*WORK REQUIRED*
Look through the entries below and extract exactly the lines from the one containing "Record Task := mkTask" through the one containing "task_created_at : datetime;", ends included.

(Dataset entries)
(** The date as the driver encodes it: milliseconds, the microseconds
    below the millisecond dropped. *)
Definition bson_date (d : datetime) : datetime := 1000 * (d / 1000).

Record Subtask := mkSubtask {
  subtask_id : string;
  subtask_text : string;
  subtask_completed : bool
}.

Record Task := mkTask {
  task_id : string;
  task_title : string;
  task_description : option string;
  task_due_date : option datetime;
  task_priority : TaskPriority;
  task_category : option string;
  task_status : TaskStatus;
  task_subtasks : list Subtask;
  task_created_at : datetime;
  task_updated_at : datetime
}.

Record TaskCreate := mkTaskCreate {
  tc_title : string;
  tc_description : option string;
  tc_due_date : option datetime;
  tc_priority : TaskPriority;
  tc_category : option string;
  tc_status : TaskStatus;
  tc_subtasks : list Subtask
}.

(** [TaskUpdate]: every field is [Optional[...] = None]. *)
Record TaskUpdate := mkTaskUpdate {
  tu_title : option string;
  tu_description : option string;
  tu_due_date : option datetime;
  tu_priority : option TaskPriority;
  tu_category : option string;
  tu_status : option TaskStatus;
  tu_subtasks : option (list Subtask)
}.

Global Instance Subtask_eq_dec : EqDecision Subtask.
Proof. solve_decision. Defined.
Global Instance Task_eq_dec : EqDecision Task.
Proof. solve_decision. Defined.

(** ** Request bodies, before validation

    A JSON member is absent, present with [null], or present with a
    value.  Validation against a model class fills absent members with
    the class's defaults. *)

Inductive Member (A : Type) := Absent | Null | Value (a : A).
Arguments Absent {A}.
Arguments Null {A}.
Arguments Value {A} a.

(** A member declared [Optional[T] = d]: absent gives the default [d],
    [null] gives [None]. *)
Definition optional_member {A} (d : option A) (m : Member A) : option A :=
  match m with
  | Absent => d
  | Null => None
  | Value a => Some a
  end.

(** A member declared [T = d] (not optional): [null] is rejected. *)
Definition defaulted_member {A} (d : A) (m : Member A) : option A :=
  match m with
  | Absent => Some d
  | Null => None
  | Value a => Some a
  end.

(** A required member ([title: str]). *)
Definition required_member {A} (m : Member A) : option A :=
  match m with
  | Value a => Some a
  | _ => None
  end.

Record TaskCreateBody := mkTaskCreateBody {
  tcb_title : Member string;
  tcb_description : Member string;
  tcb_due_date : Member datetime;
  tcb_priority : Member TaskPriority;
  tcb_category : Member string;
  tcb_status : Member TaskStatus;
  tcb_subtasks : Member (list Subtask)
}.

Record TaskUpdateBody := mkTaskUpdateBody {
  tub_title : Member string;
  tub_description : Member string;
  tub_due_date : Member datetime;
  tub_priority : Member TaskPriority;
  tub_category : Member string;
  tub_status : Member TaskStatus;
  tub_subtasks : Member (list Subtask)
}.

(** Validation of a body against [TaskCreate] (lines 68-75); [None] is
    the framework's 422 response, produced before the handler runs. *)
Definition TaskCreate_validate (b : TaskCreateBody) : option TaskCreate :=
  title ← required_member (tcb_title b);
  priority ← defaulted_member MEDIUM (tcb_priority b);
  status ← defaulted_member TODO (tcb_status b);
  subtasks ← defaulted_member [] (tcb_subtasks b);
  Some {| tc_title := title;
          tc_description := optional_member (Some "") (tcb_description b);
          tc_due_date := optional_member None (tcb_due_date b);
          tc_priority := priority;
          tc_category := optional_member (Some "") (tcb_category b);
          tc_status := status;
          tc_subtasks := subtasks |}.

(** Validation of a body against [TaskUpdate] (lines 77-84). *)
Definition TaskUpdate_validate (b : TaskUpdateBody) : TaskUpdate :=
  {| tu_title := optional_member None (tub_title b);
     tu_description := optional_member None (tub_description b);
     tu_due_date := optional_member None (tub_due_date b);
     tu_priority := optional_member None (tub_priority b);
     tu_category := optional_member None (tub_category b);
     tu_status := optional_member None (tub_status b);
     tu_subtasks := optional_member None (tub_subtasks b) |}.

(** The [Task] built from the input's dict (line 110): the three members
    the input does not carry come from their default factories, called in
    declaration order: [uuid4()], then [utcnow()] for [created_at], then
    [utcnow()] again for [updated_at]. *)
Definition Task_of_TaskCreate (uuid : string) (t_created t_updated : datetime)
    (i : TaskCreate) : Task :=
  {| task_id := uuid;
     task_title := tc_title i;
     task_description := tc_description i;
     task_due_date := tc_due_date i;
     task_priority := tc_priority i;
     task_category := tc_category i;
     task_status := tc_status i;
     task_subtasks := tc_subtasks i;
     task_created_at := t_created;
     task_updated_at := t_updated |}.

(** ** The document store

    Only what the handlers use of the driver is modelled: equality and
    comparison conditions on the members of a task document, the [$set]
    update with the positional operator on [subtasks], and the result
    objects' counters. *)

Module Store.

Abbreviation Collection := (list Task).

(** One entry of a query document. *)
Inductive Cond :=
| IdEq (v : string)               (* "id": v *)
| StatusEq (v : TaskStatus)       (* "status": v *)
| StatusNe (v : TaskStatus)       (* "status": {"$ne": v} *)
| PriorityEq (v : TaskPriority)   (* "priority": v *)
| CategoryEq (v : string)         (* "category": v *)
| DueDateLt (v : datetime)        (* "due_date": {"$lt": v} *)
| SubtaskIdEq (v : string).       (* "subtasks.id": v *)

(** A query document: the conjunction of its entries. *)
Definition Query := list Cond.

Definition holds (c : Cond) (t : Task) : bool :=
  match c with
  | IdEq v => bool_decide (task_id t = v)
  | StatusEq v => bool_decide (task_status t = v)
  | StatusNe v => negb (bool_decide (task_status t = v))
  | PriorityEq v => bool_decide (task_priority t = v)
  | CategoryEq v => bool_decide (task_category t = Some v)
  | DueDateLt v =>
      match task_due_date t with
      | Some d => bool_decide (d < bson_date v)
      | None => false          (* null is never less than a date *)
      end
  | SubtaskIdEq v =>
      existsb (fun s => bool_decide (subtask_id s = v)) (task_subtasks t)
  end.

Definition matches (q : Query) (t : Task) : bool :=
  forallb (fun c => holds c t) q.

(** One entry of a [$set] document. *)
Inductive SetOp :=
| SetTitle (v : string)
| SetDescription (v : string)
| SetDueDate (v : datetime)
| SetPriority (v : TaskPriority)
| SetCategory (v : string)
| SetStatus (v : TaskStatus)
| SetSubtasks (v : list Subtask)
| SetUpdatedAt (v : datetime)
| SetSubtasksPosCompleted (v : bool).   (* "subtasks.$.completed": v *)

Definition set_completed (b : bool) (s : Subtask) : Subtask :=
  {| subtask_id := subtask_id s;
     subtask_text := subtask_text s;
     subtask_completed := b |}.

(** The index [$] stands for: the first element of [subtasks] that
    satisfies the query's condition on the array. *)
Fixpoint positional (q : Query) (t : Task) : option nat :=
  match q with
  | [] => None
  | SubtaskIdEq v :: _ =>
      fst <$> list_find (fun s => subtask_id s = v) (task_subtasks t)
  | _ :: q' => positional q' t
  end.

Definition with_title v t :=
  mkTask (task_id t) v (task_description t) (task_due_date t)
    (task_priority t) (task_category t) (task_status t) (task_subtasks t)
    (task_created_at t) (task_updated_at t).
Definition with_description v t :=
  mkTask (task_id t) (task_title t) v (task_due_date t)
    (task_priority t) (task_category t) (task_status t) (task_subtasks t)
    (task_created_at t) (task_updated_at t).
Definition with_due_date v t :=
  mkTask (task_id t) (task_title t) (task_description t) v
    (task_priority t) (task_category t) (task_status t) (task_subtasks t)
    (task_created_at t) (task_updated_at t).
Definition with_priority v t :=
  mkTask (task_id t) (task_title t) (task_description t) (task_due_date t)
    v (task_category t) (task_status t) (task_subtasks t)
    (task_created_at t) (task_updated_at t).
Definition with_category v t :=
  mkTask (task_id t) (task_title t) (task_description t) (task_due_date t)
    (task_priority t) v (task_status t) (task_subtasks t)
    (task_created_at t) (task_updated_at t).
Definition with_status v t :=
  mkTask (task_id t) (task_title t) (task_description t) (task_due_date t)
    (task_priority t) (task_category t) v (task_subtasks t)
    (task_created_at t) (task_updated_at t).
Definition with_subtasks v t :=
  mkTask (task_id t) (task_title t) (task_description t) (task_due_date t)
    (task_priority t) (task_category t) (task_status t) v
    (task_created_at t) (task_updated_at t).
Definition with_updated_at v t :=
  mkTask (task_id t) (task_title t) (task_description t) (task_due_date t)
    (task_priority t) (task_category t) (task_status t) (task_subtasks t)
    (task_created_at t) v.

(** One [$set] entry applied to a document; [pos] is the resolved [$].
    (The handlers use [$] only together with a condition on the array,
    so a matched document always has a position.) *)
Definition apply_set (pos : option nat) (op : SetOp) (t : Task) : Task :=
  match op with
  | SetTitle v => with_title v t
  | SetDescription v => with_description (Some v) t
  | SetDueDate v => with_due_date (Some (bson_date v)) t
  | SetPriority v => with_priority v t
  | SetCategory v => with_category (Some v) t
  | SetStatus v => with_status v t
  | SetSubtasks v => with_subtasks v t
  | SetUpdatedAt v => with_updated_at (bson_date v) t
  | SetSubtasksPosCompleted v =>
      match pos with
      | Some i => with_subtasks (alter (set_completed v) i (task_subtasks t)) t
      | None => t
      end
  end.

Definition apply_update (q : Query) (ops : list SetOp) (t : Task) : Task :=
  foldl (fun acc op => apply_set (positional q t) op acc) t ops.

Record UpdateResult := mkUpdateResult {
  matched_count : Z;
  modified_count : Z
}.

Record DeleteResult := mkDeleteResult { deleted_count : Z }.

(** [inserted_id]: the [_id] of the inserted document.  The driver
    draws it itself before it sends the document, so the result carries
    one whatever becomes of the write. *)
Record InsertOneResult := mkInsertOneResult { inserted_id : option nat }.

*EXERCISE OUTPUT*
Record Task := mkTask {
  task_id : string;
  task_title : string;
  task_description : option string;
  task_due_date : option datetime;
  task_priority : TaskPriority;
  task_category : option string;
  task_status : TaskStatus;
  task_subtasks : list Subtask;
  task_created_at : datetime;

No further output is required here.